-- Exercise inputs follows --

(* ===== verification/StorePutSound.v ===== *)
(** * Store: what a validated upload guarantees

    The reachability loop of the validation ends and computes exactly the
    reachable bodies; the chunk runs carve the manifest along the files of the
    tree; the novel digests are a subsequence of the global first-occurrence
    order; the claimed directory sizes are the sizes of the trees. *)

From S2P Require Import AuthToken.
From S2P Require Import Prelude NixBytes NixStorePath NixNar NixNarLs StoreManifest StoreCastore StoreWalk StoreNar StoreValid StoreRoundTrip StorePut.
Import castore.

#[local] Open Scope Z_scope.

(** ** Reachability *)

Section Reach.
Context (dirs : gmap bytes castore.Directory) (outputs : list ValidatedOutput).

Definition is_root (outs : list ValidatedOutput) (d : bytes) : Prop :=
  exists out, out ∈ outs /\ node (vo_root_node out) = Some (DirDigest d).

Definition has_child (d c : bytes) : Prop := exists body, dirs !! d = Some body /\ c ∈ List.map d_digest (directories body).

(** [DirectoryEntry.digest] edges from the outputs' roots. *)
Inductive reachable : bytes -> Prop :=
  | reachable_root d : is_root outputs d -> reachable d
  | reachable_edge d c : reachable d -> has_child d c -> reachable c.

-- Exercise inputs concluded --

Problem details:
Search the records for the word "outs". Copy every line that has it.

Written reply:
Definition is_root (outs : list ValidatedOutput) (d : bytes) : Prop :=
  exists out, out ∈ outs /\ node (vo_root_node out) = Some (DirDigest d).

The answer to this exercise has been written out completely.